### How to complete this task:
First find the line with "dispatch table, the" in the entries below, then set down exactly every line through the line with "(** [d[k]] and", that line included.

### Records for this task:
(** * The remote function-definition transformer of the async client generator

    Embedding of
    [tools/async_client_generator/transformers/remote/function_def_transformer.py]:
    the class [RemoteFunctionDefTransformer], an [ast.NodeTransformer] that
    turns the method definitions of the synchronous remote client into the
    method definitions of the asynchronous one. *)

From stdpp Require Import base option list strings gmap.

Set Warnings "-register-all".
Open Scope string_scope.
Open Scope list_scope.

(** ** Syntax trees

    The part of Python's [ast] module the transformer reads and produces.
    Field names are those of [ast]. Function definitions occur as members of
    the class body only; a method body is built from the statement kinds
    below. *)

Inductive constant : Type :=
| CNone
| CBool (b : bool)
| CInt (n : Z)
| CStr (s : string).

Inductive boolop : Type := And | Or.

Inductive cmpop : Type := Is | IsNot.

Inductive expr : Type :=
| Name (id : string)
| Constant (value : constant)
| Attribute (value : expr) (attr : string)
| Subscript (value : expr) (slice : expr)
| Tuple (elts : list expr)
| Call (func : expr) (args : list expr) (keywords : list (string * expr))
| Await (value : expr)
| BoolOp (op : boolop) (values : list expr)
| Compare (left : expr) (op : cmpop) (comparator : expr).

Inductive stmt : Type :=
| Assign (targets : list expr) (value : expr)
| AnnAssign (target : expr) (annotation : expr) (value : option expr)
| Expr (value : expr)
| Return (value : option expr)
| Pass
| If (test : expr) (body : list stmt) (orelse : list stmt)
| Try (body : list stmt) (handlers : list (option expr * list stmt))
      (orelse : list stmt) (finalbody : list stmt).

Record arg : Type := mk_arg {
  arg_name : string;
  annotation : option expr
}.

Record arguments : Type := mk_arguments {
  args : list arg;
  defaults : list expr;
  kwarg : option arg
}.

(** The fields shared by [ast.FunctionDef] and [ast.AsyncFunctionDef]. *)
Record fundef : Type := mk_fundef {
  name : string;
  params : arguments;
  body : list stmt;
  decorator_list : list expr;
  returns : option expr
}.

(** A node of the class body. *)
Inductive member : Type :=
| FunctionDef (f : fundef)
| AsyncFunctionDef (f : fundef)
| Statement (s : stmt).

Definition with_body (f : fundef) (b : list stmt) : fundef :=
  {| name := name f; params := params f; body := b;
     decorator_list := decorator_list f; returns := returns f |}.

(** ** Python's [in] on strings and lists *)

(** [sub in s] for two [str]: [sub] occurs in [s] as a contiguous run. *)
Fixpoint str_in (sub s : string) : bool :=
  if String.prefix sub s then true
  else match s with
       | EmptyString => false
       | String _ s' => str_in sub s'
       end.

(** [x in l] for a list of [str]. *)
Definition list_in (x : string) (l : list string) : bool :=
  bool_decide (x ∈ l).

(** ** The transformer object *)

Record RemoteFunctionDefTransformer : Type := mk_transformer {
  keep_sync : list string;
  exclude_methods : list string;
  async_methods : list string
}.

---

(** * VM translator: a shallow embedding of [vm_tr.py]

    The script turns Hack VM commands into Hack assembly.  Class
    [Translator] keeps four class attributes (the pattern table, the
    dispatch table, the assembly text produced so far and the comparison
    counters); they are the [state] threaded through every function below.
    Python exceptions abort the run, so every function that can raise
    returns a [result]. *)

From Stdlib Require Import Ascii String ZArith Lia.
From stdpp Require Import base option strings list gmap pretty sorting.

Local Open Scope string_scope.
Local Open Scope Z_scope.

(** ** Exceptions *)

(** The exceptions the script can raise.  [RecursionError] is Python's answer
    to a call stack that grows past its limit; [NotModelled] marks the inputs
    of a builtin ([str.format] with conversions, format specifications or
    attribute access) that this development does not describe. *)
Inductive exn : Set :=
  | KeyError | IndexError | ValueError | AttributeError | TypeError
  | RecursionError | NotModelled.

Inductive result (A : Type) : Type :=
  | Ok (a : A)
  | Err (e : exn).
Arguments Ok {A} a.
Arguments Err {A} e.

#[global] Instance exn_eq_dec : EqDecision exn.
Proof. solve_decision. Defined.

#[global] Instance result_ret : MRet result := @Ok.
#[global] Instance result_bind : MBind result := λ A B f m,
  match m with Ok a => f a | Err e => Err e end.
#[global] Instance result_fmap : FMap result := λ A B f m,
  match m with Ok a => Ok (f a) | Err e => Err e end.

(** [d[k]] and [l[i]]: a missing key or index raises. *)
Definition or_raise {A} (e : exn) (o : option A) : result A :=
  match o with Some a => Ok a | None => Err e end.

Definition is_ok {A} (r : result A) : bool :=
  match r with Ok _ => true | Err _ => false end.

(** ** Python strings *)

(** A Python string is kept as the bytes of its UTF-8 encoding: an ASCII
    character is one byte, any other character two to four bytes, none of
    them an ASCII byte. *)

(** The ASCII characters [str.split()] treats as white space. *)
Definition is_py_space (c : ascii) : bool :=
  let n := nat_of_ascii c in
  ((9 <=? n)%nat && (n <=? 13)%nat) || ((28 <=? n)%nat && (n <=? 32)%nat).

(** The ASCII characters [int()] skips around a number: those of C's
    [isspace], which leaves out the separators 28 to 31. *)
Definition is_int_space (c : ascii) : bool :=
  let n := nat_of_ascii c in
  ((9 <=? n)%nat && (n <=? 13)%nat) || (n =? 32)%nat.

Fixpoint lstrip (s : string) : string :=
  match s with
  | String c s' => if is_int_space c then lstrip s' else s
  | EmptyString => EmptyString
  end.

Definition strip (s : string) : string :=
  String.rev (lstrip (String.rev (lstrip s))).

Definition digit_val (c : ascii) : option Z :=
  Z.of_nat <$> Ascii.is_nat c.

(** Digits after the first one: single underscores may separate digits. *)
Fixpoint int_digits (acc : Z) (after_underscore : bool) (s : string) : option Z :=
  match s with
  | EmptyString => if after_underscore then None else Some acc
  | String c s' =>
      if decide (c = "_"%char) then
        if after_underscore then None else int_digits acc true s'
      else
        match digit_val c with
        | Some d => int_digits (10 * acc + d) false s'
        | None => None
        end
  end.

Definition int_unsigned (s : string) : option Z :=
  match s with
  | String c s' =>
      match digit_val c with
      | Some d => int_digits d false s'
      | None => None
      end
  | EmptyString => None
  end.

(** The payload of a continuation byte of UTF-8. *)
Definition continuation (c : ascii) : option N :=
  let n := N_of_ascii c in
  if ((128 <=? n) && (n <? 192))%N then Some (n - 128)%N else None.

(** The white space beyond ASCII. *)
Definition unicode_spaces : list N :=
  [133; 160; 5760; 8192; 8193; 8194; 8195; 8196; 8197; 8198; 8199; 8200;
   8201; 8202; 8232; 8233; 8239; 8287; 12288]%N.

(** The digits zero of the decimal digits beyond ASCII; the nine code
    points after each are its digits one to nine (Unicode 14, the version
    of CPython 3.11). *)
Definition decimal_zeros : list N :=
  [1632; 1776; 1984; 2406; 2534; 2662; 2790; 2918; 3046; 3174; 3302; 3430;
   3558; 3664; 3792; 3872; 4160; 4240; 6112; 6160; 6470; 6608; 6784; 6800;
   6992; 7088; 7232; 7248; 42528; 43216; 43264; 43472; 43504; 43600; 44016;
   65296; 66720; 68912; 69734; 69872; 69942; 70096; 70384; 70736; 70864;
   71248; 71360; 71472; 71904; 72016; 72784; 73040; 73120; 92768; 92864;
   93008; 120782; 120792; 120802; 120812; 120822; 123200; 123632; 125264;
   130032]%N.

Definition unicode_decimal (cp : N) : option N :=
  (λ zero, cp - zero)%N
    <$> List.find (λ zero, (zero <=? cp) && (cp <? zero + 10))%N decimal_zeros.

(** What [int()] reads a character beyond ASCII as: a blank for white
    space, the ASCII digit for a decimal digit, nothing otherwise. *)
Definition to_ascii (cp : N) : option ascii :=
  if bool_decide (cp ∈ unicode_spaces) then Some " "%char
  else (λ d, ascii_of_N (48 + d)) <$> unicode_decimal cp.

### Solution:
    dispatch table, the assembly text produced so far and the comparison
    counters); they are the [state] threaded through every function below.
    Python exceptions abort the run, so every function that can raise
    returns a [result]. *)

From Stdlib Require Import Ascii String ZArith Lia.
From stdpp Require Import base option strings list gmap pretty sorting.

Local Open Scope string_scope.
Local Open Scope Z_scope.

(** ** Exceptions *)

(** The exceptions the script can raise.  [RecursionError] is Python's answer
    to a call stack that grows past its limit; [NotModelled] marks the inputs
    of a builtin ([str.format] with conversions, format specifications or
    attribute access) that this development does not describe. *)
Inductive exn : Set :=
  | KeyError | IndexError | ValueError | AttributeError | TypeError
  | RecursionError | NotModelled.

Inductive result (A : Type) : Type :=
  | Ok (a : A)
  | Err (e : exn).
Arguments Ok {A} a.
Arguments Err {A} e.

#[global] Instance exn_eq_dec : EqDecision exn.
Proof. solve_decision. Defined.

#[global] Instance result_ret : MRet result := @Ok.
#[global] Instance result_bind : MBind result := λ A B f m,
  match m with Ok a => f a | Err e => Err e end.
#[global] Instance result_fmap : FMap result := λ A B f m,
  match m with Ok a => Ok (f a) | Err e => Err e end.

(** [d[k]] and [l[i]]: a missing key or index raises. *)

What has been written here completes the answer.